Former McKinsey Senior Partner Anil Kumar Sentenced In Manhattan Federal Court For Illegal Insider Trading

FOR IMMEDIATE RELEASE
Thursday July 19, 2012

Preet Bharara, the United States Attorney for the Southern District of New York, announced that ANIL KUMAR, a former senior partner at McKinsey & Company (“McKinsey”), was sentenced today to two years of probation and ordered to forfeit $2,260,000 for his participation in an insider trading scheme in which he provided material, nonpublic information (“Inside Information”) stolen from McKinsey and its clients to Raj Rajaratnam, the head of Galleon Group (“Galleon”), who then traded based, in part, on the Inside Information.  KUMAR pled guilty in January 2010 to one count of conspiracy to commit securities fraud and one count of securities fraud.  He was sentenced today in Manhattan federal court by U.S. Circuit Judge Denny Chin.

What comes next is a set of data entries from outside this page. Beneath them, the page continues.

(** * Chunked file transfer of streamlet: chunker, assembler, transfer registry

    A shallow embedding of
    - [src/components/file-worker-manager.tsx]: [chunkFile],
      [processReceivedFile] and the handler of the worker's answers;
    - [src/workers/file-worker.ts]: [assembleFile], [chunkFile] and
      [self.onmessage];
    - [src/app/sharefiles/page.tsx]: [handleData], the timeouts it sets and
      [handleCompleteFileReceived]; then [sendFile] with its callbacks, the
      pause, resume and cancel controls, [handleFileAssembled] and the
      transfer history;
    - [src/contexts/PeerContext.tsx]: [sendData] and the handler of the
      connection's "close" event.

    Conventions.  Integer-valued JS numbers (sizes, chunk indices, chunk
    counts, time stamps) are [Z]; the fractional [progress] is an IEEE 754
    binary64 number, as in JS.  [Uint8Array], [ArrayBuffer] and the contents of
    a [Blob] are [list byte].  A JS [Map] keeps its entries in insertion order
    and is modelled as the list of its entries.  [Map] objects are mutated in
    place by the page and shared with the records handed to timeouts, so
    transfer records hold a reference into a store of maps.  A thrown
    exception is [None] or an error constructor.  The limits of the engine
    (memory, the largest length of a typed array) are not modelled. *)

From Stdlib Require Import ZArith List String Strings.Byte Lia.
From Stdlib Require Import Floats.PrimFloat Numbers.Cyclic.Int63.Uint63.
From Equations Require Import Equations.
From stdpp Require Import base list strings sorting.
Import ListNotations.

Open Scope Z_scope.

(** ** JS values *)

Abbreviation bytes := (list byte).

#[global] Instance byte_eq_decision : EqDecision byte := Byte.byte_eq_dec.

Definition byteLength (b : bytes) : Z := Z.of_nat (length b).

(** An integer-valued JS number, as a binary64 (exact below 2^53, where the
    integers of the source stay). *)
Definition number (z : Z) : float :=
  if z <? 0 then PrimFloat.opp (PrimFloat.of_uint63 (Uint63.of_Z (- z)))
  else PrimFloat.of_uint63 (Uint63.of_Z z).
(** * Attribute registers of HHVM: [hphp/runtime/base/attr.h]

    A shallow embedding of the [Attr] bit-flag enumeration, of its
    combination and mutation operators and of the visibility decoder,
    together with the properties of the bit layout. *)

From Stdlib Require Import ZArith Lia Bool List String.
Import ListNotations.

Local Open Scope Z_scope.

(** ** Integer conversions of the C++ abstract machine

    [Attr] is an unscoped enumeration whose largest enumerator is
    [1u << 31]; its underlying type is therefore [unsigned int] and its
    values are the 32-bit patterns.  Values are carried by [Z] and every
    conversion the source performs is written out. *)
Module Cxx.

(** Conversion to [unsigned int]: reduction modulo [2^32]. *)
Definition to_uint (x : Z) : Z := x mod 2 ^ 32.

(** Conversion to [int]: the two's complement reading of the low 32 bits. *)
Definition to_int (x : Z) : Z := (x + 2 ^ 31) mod 2 ^ 32 - 2 ^ 31.

(** [1u << k] on [unsigned int]. *)
Definition shl1u (k : Z) : Z := to_uint (Z.shiftl 1 k).

(** [~x] on [unsigned int]. *)
Definition uint_not (x : Z) : Z := to_uint (Z.lnot (to_uint x)).

(** [x & y] after the promotion of both operands to [unsigned int]. *)
Definition uint_and (x y : Z) : Z := Z.land (to_uint x) (to_uint y).

(** [x | y] on [int]. *)
Definition int_or (x y : Z) : Z := Z.lor x y.

End Cxx.

Module HPHP.

Import Cxx.

(** The register type: a value of the enumeration, that is, a 32-bit
    pattern. *)
Definition Attr : Type := Z.

Definition is_attr (a : Attr) : Prop := 0 <= a < 2 ^ 32.

(** The functional cast [Attr(x)]. *)
Definition Attr_of (x : Z) : Attr := to_uint x.

(** The enumerators of [enum Attr], in declaration order.  Several of
    them carry the same value; they remain distinct names. *)
Inductive AttrName : Set :=
| AttrNone
| AttrForbidDynamicProps
| AttrDeepInit
| AttrPublic
| AttrProtected
| AttrPrivate
| AttrEnum
| AttrSystemInitialValue
| AttrNoImplicitNullable
| AttrStatic
| AttrAbstract
| AttrFinal
| AttrInterface
| AttrLSB
| AttrSupportsAsyncEagerReturn
| AttrTrait
| AttrNoInjection
| AttrInitialSatisfiesTC
| AttrUnique
| AttrNoBadRedeclare
| AttrInterceptable
| AttrSealed
| AttrLateInit
| AttrNoExpandTrait
| AttrNoOverride
| AttrPersistent
| AttrDynamicallyCallable
| AttrDynamicallyConstructible
| AttrBuiltin
| AttrIsConst
| AttrNoReifiedInit
| AttrIsMethCaller
| AttrIsClosureClass
| AttrHasClosureCoeffectsProp
| AttrHasCoeffectRules
| AttrIsReadonly
| AttrIsFoldable
| AttrNoFCallBuiltin
| AttrVariadicParam
| AttrProvenanceSkipFrame
| AttrEnumClass
| AttrUnusedMaxAttr.

Scheme Equality for AttrName.
(** X13. When every answer is a success that holds a vector, [embedContent]
    returns exactly one embedding per text: embedding [i] is the first
    vector of the answer to the request for text [i]. *)
Theorem embedContent_one_per_text (this : OllamaContentGenerator)
    (request : EmbedContentParameters) (n : Net)
    (responses : list Response) (w : World)
    (vectors : list ContentEmbedding) :
  let texts := text_fragments (normalizeContents (embed_contents request)) in
  let model := if startsWith (lit "gemini") (embed_model request)
               then model this else embed_model request in
  serve (map (embedding_request this model) texts) (net_world n)
    = (responses, w) ->
  Forall2 embedding_vector responses vectors ->
  fst (embedContent this request n) = Ok {| embeddings := vectors |} /\
  length vectors = length texts.
Proof.
  intros texts model Hs Hv.
  destruct (embedding_vector_answer Hv) as [Ha Hf].
  split.
  - unfold embedContent, bind. rewrite embed_texts_fragments.
    fold texts. fold model.
    rewrite (embed_loop_ok this model texts [] n Hs Ha). simpl.
    now rewrite Hf.
  - rewrite <- (Forall2_length Hv).
    pose proof (serve_length (map (embedding_request this model) texts)
                  (net_world n)) as H.
    rewrite Hs in H. simpl in H. now rewrite length_map in H.
Qed.

(** X14. A request whose contents is a bare string is sent as one message,
    of role [user], whose content is that string, the empty string
    included: [generateContent] and [generateContentStream] send it as they
    send the one-turn conversation of a user who says that string. *)
Theorem string_contents_one_user_message (this : OllamaContentGenerator)
    (name text : jsstring) (stream : bool) :
  toOpenAIMessages (normalizeContents (ContentString text)) =
    [{| msg_role := lit "user"; msg_content := text |}]
  /\
  req_body (chat_request this
              {| gen_model := name; gen_contents := ContentString text |}
              stream) =
  ChatBody (if startsWith (lit "gemini") name then model this else name)
           [{| msg_role := lit "user"; msg_content := text |}] stream.
Proof.
  assert (H : toOpenAIMessages (normalizeContents (ContentString text)) =
              [{| msg_role := lit "user"; msg_content := text |}]).
  { unfold normalizeContents, toOpenAIMessages.
    cbn [map content_parts content_role part_text or_array or_else truthy].
    destruct text; reflexivity. }
  split; [exact H|].
  unfold chat_request. cbn [req_body gen_model gen_contents]. now rewrite H.
Qed.

(** X15. Whatever the roles of the turns, every message sent to the backend
    has one of the three roles [user], [assistant] and [system]. *)
Theorem toOpenAIMessages_roles (contents : list Content) :
  Forall (fun message =>
            msg_role message = lit "user" \/
            msg_role message = lit "assistant" \/
            msg_role message = lit "system")
         (toOpenAIMessages contents).
Proof.
  unfold toOpenAIMessages. apply Forall_map, Forall_forall.
  intros content _. cbn [msg_role]. apply toOpenAIRole_range.
Qed.

(** X16. The two readings of a request agree on its text: the texts
    [embedContent] extracts, put end to end, are the contents of the
    messages [generateContent] sends for the same turns, put end to end. *)
Theorem embed_texts_message_contents (contents : list Content) :
  concat (embed_texts contents) =
  concat (map msg_content (toOpenAIMessages contents)).
Proof.
  rewrite embed_texts_fragments, toOpenAIMessages_contents.
  apply text_fragments_flattened.
Qed.

End MethodMoreClaims.

(* ================================================================= *)
(** ** Properties of the model dialog *)

Module ModelDialogFacts.

Import ModelDialog.

Section Facts.

Context `{C : Core}.

Lemma findIndex_Some {A} (p : A -> bool) (xs : list A) :
  forall i : nat,
    findIndex p xs = Some i ->
    exists x : A, nth_error xs i = Some x /\ p x = true.
Proof.
  induction xs as [|x xs IH]; intros i H; [discriminate|].
  simpl in H. destruct (p x) eqn:E.
  - injection H as <-. now exists x.
  - destruct (findIndex p xs) as [j|]; [|discriminate].
    injection H as <-. exact (IH j eq_refl).
Qed.

Lemma findIndex_None {A} (p : A -> bool) (xs : list A) :
  findIndex p xs = None <-> forall x : A, In x xs -> p x = false.
Proof.
  induction xs as [|x xs IH]; simpl.
  - split; [intros _ y [] | reflexivity].
  - destruct (p x) eqn:E.
    + split; [discriminate|]. intro H. rewrite (H x) in E by now left.
      discriminate.
    + destruct (findIndex p xs) as [j|].
      * split; [discriminate|]. intro H.
        assert (E' : Some j = None).
        { apply IH. intros y Hy. apply H. now right. }
        discriminate E'.
      * split; [|reflexivity]. intros _ y [<-|Hy]; [exact E|].
        now apply (proj1 IH).
Qed.
Definition brake (speed : Z) (s : state) : state :=
  if speed >? target_speed s then
    if curr_pwm s >? 1 then
      let s := set_curr_pwm (to_u8 (curr_pwm s - 1)) s in
      let s := if sub_u32 speed (target_speed s) >? 2
               then set_curr_pwm (to_u8 (curr_pwm s - 1)) s else s in
      let s := if sub_u32 speed (target_speed s) >? 4
               then set_curr_pwm (to_u8 (curr_pwm s - 1)) s else s in
      if bool_decide (direction s = Up)
      then set_TIM1_CCR4 (curr_pwm s) s else set_TIM1_CCR1 (curr_pwm s) s
    else s
  else s.

(** ** Settings at power-on

    [DEFAULT_FULL_CURTAIN_LEN], [DEFAULT_MINIMUM_VOLTAGE] and
    [DEFAULT_AUTO_CAL_SETTING] are macros of [main.h], taken as integer
    constants; [DEFAULT_TARGET_SPEED] is the one of [motor.h]. *)
Variable DEFAULT_FULL_CURTAIN_LEN : Z.
Variable DEFAULT_MINIMUM_VOLTAGE : Z.
Variable DEFAULT_AUTO_CAL_SETTING : Z.

Definition DEFAULT_TARGET_SPEED : Z := 18.

Definition motor_set_default_settings (s : state) : state :=
  s |> set_max_curtain_length (to_u32 DEFAULT_FULL_CURTAIN_LEN)
    |> set_full_curtain_length (to_u32 DEFAULT_FULL_CURTAIN_LEN)
    |> set_minimum_voltage (to_u16 DEFAULT_MINIMUM_VOLTAGE)
    |> set_default_speed (to_u8 DEFAULT_TARGET_SPEED)
    |> set_auto_calibration (to_u8 DEFAULT_AUTO_CAL_SETTING).

(** [motor_load_settings] is compiled when [SLIM_BINARY] is not defined.
    Each of its five [if] statements is a function here; the local [tmp]
    is the value read, or the default after the chained assignment. When
    the slot of the maximum length cannot be read, the default is written
    to the slot of the full length, as in the source. *)
Definition load_max_curtain_length (s : state) : state :=
  match EE_ReadVariable (VirtAddVarTab MAX_CURTAIN_LEN_EEPROM) s with
  | None =>
      let s := set_max_curtain_length (to_u32 DEFAULT_FULL_CURTAIN_LEN) s in
      let tmp := to_u16 (max_curtain_length s) in
      EE_WriteVariable (VirtAddVarTab FULL_CURTAIN_LEN_EEPROM) tmp s
  | Some tmp => set_max_curtain_length tmp s
  end.

Definition load_full_curtain_length (s : state) : state :=
  match EE_ReadVariable (VirtAddVarTab FULL_CURTAIN_LEN_EEPROM) s with
  | None =>
      let s := set_full_curtain_length (to_u32 DEFAULT_FULL_CURTAIN_LEN) s in
      let tmp := to_u16 (full_curtain_length s) in
      EE_WriteVariable (VirtAddVarTab FULL_CURTAIN_LEN_EEPROM) tmp s
  | Some tmp => set_full_curtain_length tmp s
  end.

Definition load_minimum_voltage (s : state) : state :=
  match EE_ReadVariable (VirtAddVarTab MINIMUM_VOLTAGE_EEPROM) s with
  | None =>
      let s := set_minimum_voltage (to_u16 DEFAULT_MINIMUM_VOLTAGE) s in
      let tmp := minimum_voltage s in
      EE_WriteVariable (VirtAddVarTab MINIMUM_VOLTAGE_EEPROM) tmp s
  | Some tmp => set_minimum_voltage tmp s
  end.

Definition load_default_speed (s : state) : state :=
  match EE_ReadVariable (VirtAddVarTab DEFAULT_SPEED_EEPROM) s with
  | None =>
      let s := set_default_speed (to_u8 DEFAULT_TARGET_SPEED) s in
      let tmp := to_u16 (default_speed s) in
      EE_WriteVariable (VirtAddVarTab DEFAULT_SPEED_EEPROM) tmp s
  | Some tmp => set_default_speed (to_u8 tmp) s
  end.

According to the Information, statements made during KUMAR’s guilty plea proceeding, and KUMAR’s testimony during the criminal trials of Rajaratnam and Rajat Gupta, the former Chairman of McKinsey and former member of the Board of Directors of Goldman Sachs and Procter & Gamble: 

From 2004 through 2009, KUMAR provided Inside Information relating to corporate transactions, revenue, and other financial information of McKinsey’s clients to Rajaratnam in anticipation that Rajaratnam would trade based, in part, on that information.  Upon receipt of the Inside Information from KUMAR, Rajaratnam executed and caused others to execute securities trades.  In return for the Inside Information, Rajaratnam paid KUMAR nearly $2 million.  By providing the Inside Information to Rajaratnam, KUMAR violated his fiduciary and other duties of confidentiality to McKinsey and its clients.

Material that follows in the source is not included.